Provided entries -
^^^^

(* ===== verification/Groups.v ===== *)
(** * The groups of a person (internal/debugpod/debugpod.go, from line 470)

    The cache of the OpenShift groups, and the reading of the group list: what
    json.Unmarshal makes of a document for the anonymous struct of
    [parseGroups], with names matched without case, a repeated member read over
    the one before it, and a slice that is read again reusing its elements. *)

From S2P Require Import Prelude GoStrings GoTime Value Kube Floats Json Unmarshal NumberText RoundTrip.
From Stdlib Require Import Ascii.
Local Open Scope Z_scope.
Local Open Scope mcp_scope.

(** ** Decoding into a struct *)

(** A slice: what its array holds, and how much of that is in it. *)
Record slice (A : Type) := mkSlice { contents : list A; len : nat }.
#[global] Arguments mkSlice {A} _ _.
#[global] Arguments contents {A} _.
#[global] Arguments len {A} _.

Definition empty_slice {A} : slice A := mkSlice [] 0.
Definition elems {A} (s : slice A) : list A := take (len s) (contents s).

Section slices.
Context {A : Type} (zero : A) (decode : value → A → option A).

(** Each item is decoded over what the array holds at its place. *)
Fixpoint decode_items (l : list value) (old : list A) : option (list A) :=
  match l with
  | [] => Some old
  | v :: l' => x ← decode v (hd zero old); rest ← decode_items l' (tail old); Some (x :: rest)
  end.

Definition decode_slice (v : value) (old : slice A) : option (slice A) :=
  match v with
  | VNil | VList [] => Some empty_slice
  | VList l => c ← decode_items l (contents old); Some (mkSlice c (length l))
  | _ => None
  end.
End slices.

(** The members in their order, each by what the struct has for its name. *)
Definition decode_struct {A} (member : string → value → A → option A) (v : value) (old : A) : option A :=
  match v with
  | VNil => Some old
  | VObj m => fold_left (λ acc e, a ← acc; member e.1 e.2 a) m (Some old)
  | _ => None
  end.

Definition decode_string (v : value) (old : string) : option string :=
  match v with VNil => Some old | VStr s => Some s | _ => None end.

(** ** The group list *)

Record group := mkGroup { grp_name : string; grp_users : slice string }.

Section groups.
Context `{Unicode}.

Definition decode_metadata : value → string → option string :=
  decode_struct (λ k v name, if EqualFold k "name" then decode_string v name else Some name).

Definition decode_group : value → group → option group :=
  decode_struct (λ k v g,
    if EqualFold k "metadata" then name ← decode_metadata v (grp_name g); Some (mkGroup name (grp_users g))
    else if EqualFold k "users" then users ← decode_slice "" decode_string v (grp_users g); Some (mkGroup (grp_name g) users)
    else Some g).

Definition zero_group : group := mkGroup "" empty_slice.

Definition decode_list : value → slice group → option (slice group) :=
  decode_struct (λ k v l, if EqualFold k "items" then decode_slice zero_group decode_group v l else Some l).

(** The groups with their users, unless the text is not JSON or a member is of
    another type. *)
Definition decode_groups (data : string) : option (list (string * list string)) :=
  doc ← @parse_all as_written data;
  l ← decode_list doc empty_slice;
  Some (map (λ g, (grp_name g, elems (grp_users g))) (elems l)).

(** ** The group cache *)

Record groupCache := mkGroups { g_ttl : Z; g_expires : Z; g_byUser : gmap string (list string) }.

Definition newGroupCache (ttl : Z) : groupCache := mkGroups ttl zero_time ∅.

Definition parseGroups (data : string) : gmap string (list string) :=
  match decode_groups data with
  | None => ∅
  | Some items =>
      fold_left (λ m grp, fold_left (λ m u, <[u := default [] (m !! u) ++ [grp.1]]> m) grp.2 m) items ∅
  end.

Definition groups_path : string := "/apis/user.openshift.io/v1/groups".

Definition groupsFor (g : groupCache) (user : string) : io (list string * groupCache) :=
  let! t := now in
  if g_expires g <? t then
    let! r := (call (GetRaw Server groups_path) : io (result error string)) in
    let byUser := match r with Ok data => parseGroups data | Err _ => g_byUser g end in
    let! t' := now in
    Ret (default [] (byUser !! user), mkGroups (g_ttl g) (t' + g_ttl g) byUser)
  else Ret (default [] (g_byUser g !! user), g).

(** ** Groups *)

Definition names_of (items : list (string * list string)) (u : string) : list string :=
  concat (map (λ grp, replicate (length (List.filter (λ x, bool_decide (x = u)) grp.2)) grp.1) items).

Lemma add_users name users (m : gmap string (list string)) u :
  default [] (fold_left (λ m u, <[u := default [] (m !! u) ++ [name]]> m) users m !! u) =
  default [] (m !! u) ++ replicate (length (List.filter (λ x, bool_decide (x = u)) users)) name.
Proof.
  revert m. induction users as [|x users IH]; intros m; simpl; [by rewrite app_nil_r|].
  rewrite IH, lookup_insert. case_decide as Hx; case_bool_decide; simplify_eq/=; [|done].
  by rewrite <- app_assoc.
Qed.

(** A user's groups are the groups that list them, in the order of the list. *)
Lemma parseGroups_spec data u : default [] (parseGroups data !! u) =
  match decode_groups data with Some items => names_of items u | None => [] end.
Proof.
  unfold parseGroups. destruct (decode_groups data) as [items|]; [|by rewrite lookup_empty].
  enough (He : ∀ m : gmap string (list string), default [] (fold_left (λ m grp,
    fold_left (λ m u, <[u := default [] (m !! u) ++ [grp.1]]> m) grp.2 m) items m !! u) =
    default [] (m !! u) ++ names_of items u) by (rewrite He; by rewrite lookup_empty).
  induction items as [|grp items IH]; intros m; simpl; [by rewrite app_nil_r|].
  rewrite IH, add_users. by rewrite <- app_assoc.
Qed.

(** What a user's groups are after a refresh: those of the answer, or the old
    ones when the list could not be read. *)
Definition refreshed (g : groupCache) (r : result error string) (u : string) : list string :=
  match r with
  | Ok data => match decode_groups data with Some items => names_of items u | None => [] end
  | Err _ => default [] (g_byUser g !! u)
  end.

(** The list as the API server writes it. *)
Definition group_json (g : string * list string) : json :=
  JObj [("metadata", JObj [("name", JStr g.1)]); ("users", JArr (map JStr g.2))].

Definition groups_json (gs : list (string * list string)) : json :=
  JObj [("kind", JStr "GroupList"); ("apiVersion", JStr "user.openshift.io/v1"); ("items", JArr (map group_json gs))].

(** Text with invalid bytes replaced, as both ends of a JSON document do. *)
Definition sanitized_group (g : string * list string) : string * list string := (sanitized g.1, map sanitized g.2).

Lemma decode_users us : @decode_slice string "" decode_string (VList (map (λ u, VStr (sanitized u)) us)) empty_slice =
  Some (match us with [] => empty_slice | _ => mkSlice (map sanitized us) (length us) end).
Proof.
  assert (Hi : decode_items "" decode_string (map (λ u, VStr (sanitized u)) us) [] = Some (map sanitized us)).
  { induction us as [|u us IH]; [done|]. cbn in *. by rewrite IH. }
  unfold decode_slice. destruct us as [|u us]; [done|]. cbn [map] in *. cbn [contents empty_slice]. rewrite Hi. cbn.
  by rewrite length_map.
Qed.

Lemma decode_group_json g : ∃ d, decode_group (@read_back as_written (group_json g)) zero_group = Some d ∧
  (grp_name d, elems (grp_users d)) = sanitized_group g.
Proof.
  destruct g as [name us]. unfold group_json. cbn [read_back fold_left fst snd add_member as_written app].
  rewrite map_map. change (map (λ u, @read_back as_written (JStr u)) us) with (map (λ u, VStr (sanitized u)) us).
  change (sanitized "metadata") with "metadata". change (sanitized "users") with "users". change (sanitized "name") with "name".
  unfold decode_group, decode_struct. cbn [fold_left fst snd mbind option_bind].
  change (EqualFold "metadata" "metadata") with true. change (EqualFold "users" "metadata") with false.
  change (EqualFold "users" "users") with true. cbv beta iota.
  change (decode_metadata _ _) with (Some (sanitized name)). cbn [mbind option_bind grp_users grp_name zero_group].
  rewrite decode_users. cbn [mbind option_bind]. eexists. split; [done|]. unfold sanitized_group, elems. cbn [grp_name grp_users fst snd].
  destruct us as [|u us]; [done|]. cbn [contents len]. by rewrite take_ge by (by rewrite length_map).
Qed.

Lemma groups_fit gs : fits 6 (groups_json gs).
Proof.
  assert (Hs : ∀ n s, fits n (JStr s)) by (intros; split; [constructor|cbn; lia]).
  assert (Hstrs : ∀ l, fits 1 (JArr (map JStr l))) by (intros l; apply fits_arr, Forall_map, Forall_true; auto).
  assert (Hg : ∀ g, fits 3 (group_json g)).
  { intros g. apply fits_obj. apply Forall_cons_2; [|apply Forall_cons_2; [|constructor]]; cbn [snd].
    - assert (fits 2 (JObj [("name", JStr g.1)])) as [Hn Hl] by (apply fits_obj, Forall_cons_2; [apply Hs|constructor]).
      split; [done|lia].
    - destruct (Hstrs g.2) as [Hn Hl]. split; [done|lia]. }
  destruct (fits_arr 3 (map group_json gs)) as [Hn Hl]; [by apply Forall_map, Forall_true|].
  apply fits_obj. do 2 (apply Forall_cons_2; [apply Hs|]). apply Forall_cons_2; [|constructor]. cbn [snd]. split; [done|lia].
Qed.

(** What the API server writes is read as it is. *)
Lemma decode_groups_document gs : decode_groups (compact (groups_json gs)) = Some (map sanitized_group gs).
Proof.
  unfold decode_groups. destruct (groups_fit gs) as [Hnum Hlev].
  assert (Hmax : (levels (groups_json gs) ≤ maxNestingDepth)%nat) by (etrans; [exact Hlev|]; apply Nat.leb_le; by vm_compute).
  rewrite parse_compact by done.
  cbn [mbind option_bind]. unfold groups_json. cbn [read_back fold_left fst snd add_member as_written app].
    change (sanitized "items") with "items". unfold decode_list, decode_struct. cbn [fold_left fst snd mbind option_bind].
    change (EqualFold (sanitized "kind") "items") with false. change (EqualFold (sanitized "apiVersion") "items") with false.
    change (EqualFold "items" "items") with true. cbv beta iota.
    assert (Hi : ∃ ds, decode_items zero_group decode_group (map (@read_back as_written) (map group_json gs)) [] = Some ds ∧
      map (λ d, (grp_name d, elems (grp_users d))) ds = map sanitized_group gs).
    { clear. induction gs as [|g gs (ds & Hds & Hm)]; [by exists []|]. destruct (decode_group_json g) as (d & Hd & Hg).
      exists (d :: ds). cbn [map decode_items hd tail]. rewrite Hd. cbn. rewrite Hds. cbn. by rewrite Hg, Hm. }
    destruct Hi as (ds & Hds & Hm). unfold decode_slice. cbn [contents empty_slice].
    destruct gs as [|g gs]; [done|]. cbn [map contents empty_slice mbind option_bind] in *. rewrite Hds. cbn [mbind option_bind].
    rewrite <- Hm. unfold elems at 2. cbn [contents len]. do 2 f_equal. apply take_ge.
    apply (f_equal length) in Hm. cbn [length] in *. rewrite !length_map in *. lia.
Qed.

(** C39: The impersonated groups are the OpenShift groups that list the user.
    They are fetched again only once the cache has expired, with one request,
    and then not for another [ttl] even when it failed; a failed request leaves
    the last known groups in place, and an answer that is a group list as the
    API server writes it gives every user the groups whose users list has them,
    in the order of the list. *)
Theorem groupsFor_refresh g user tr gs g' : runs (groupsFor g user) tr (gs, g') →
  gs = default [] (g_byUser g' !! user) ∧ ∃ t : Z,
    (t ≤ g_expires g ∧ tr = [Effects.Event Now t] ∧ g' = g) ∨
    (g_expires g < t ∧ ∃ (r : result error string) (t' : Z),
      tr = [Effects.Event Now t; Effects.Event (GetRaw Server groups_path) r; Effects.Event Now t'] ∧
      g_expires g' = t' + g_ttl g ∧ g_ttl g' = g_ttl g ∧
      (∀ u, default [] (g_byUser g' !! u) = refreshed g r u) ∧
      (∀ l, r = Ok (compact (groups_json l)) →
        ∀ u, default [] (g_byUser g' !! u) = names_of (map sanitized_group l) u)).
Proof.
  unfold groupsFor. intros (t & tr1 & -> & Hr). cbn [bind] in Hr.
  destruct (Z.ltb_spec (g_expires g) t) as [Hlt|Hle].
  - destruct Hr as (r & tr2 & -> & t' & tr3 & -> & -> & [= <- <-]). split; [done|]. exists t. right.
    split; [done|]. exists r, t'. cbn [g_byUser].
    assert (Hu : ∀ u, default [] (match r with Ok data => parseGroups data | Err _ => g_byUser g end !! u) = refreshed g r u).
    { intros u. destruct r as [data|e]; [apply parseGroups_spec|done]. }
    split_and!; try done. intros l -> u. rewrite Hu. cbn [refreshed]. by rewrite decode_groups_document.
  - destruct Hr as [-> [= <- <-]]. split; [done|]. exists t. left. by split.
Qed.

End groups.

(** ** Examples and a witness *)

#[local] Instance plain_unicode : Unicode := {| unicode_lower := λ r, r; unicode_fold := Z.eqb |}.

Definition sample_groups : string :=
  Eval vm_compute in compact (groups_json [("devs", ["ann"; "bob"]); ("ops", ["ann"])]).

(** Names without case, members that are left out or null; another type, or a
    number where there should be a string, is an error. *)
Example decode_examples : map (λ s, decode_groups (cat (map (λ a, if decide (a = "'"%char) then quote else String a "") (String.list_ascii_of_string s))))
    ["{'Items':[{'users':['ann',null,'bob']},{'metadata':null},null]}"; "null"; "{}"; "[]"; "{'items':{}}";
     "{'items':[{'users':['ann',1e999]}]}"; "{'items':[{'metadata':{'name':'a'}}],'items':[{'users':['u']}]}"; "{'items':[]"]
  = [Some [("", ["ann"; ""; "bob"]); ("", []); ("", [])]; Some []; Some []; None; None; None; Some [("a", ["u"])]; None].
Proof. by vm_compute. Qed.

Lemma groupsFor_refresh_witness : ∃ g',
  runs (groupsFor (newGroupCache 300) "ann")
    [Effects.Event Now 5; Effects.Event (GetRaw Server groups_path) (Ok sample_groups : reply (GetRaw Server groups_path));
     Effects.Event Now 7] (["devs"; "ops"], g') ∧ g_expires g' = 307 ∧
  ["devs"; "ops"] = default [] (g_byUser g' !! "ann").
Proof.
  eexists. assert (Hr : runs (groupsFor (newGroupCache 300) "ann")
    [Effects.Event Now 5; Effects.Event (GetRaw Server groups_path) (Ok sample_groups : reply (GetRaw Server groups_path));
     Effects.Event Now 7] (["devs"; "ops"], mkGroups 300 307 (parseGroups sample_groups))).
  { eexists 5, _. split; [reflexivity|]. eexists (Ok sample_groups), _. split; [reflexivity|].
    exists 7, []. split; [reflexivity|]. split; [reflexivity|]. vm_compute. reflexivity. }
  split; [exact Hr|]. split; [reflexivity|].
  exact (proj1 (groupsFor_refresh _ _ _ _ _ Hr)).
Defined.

^^^^

Your goal - Beginning with the line that contains "End groups.", output each line of the listing above through the last one, exactly and with nothing added.

Answer to this task -
End groups.

(** ** Examples and a witness *)

#[local] Instance plain_unicode : Unicode := {| unicode_lower := λ r, r; unicode_fold := Z.eqb |}.

Definition sample_groups : string :=
  Eval vm_compute in compact (groups_json [("devs", ["ann"; "bob"]); ("ops", ["ann"])]).

(** Names without case, members that are left out or null; another type, or a
    number where there should be a string, is an error. *)
Example decode_examples : map (λ s, decode_groups (cat (map (λ a, if decide (a = "'"%char) then quote else String a "") (String.list_ascii_of_string s))))
    ["{'Items':[{'users':['ann',null,'bob']},{'metadata':null},null]}"; "null"; "{}"; "[]"; "{'items':{}}";
     "{'items':[{'users':['ann',1e999]}]}"; "{'items':[{'metadata':{'name':'a'}}],'items':[{'users':['u']}]}"; "{'items':[]"]
  = [Some [("", ["ann"; ""; "bob"]); ("", []); ("", [])]; Some []; Some []; None; None; None; Some [("a", ["u"])]; None].
Proof. by vm_compute. Qed.

Lemma groupsFor_refresh_witness : ∃ g',
  runs (groupsFor (newGroupCache 300) "ann")
    [Effects.Event Now 5; Effects.Event (GetRaw Server groups_path) (Ok sample_groups : reply (GetRaw Server groups_path));
     Effects.Event Now 7] (["devs"; "ops"], g') ∧ g_expires g' = 307 ∧
  ["devs"; "ops"] = default [] (g_byUser g' !! "ann").
Proof.
  eexists. assert (Hr : runs (groupsFor (newGroupCache 300) "ann")
    [Effects.Event Now 5; Effects.Event (GetRaw Server groups_path) (Ok sample_groups : reply (GetRaw Server groups_path));
     Effects.Event Now 7] (["devs"; "ops"], mkGroups 300 307 (parseGroups sample_groups))).
  { eexists 5, _. split; [reflexivity|]. eexists (Ok sample_groups), _. split; [reflexivity|].
    exists 7, []. split; [reflexivity|]. split; [reflexivity|]. vm_compute. reflexivity. }
  split; [exact Hr|]. split; [reflexivity|].
  exact (proj1 (groupsFor_refresh _ _ _ _ _ Hr)).
Defined.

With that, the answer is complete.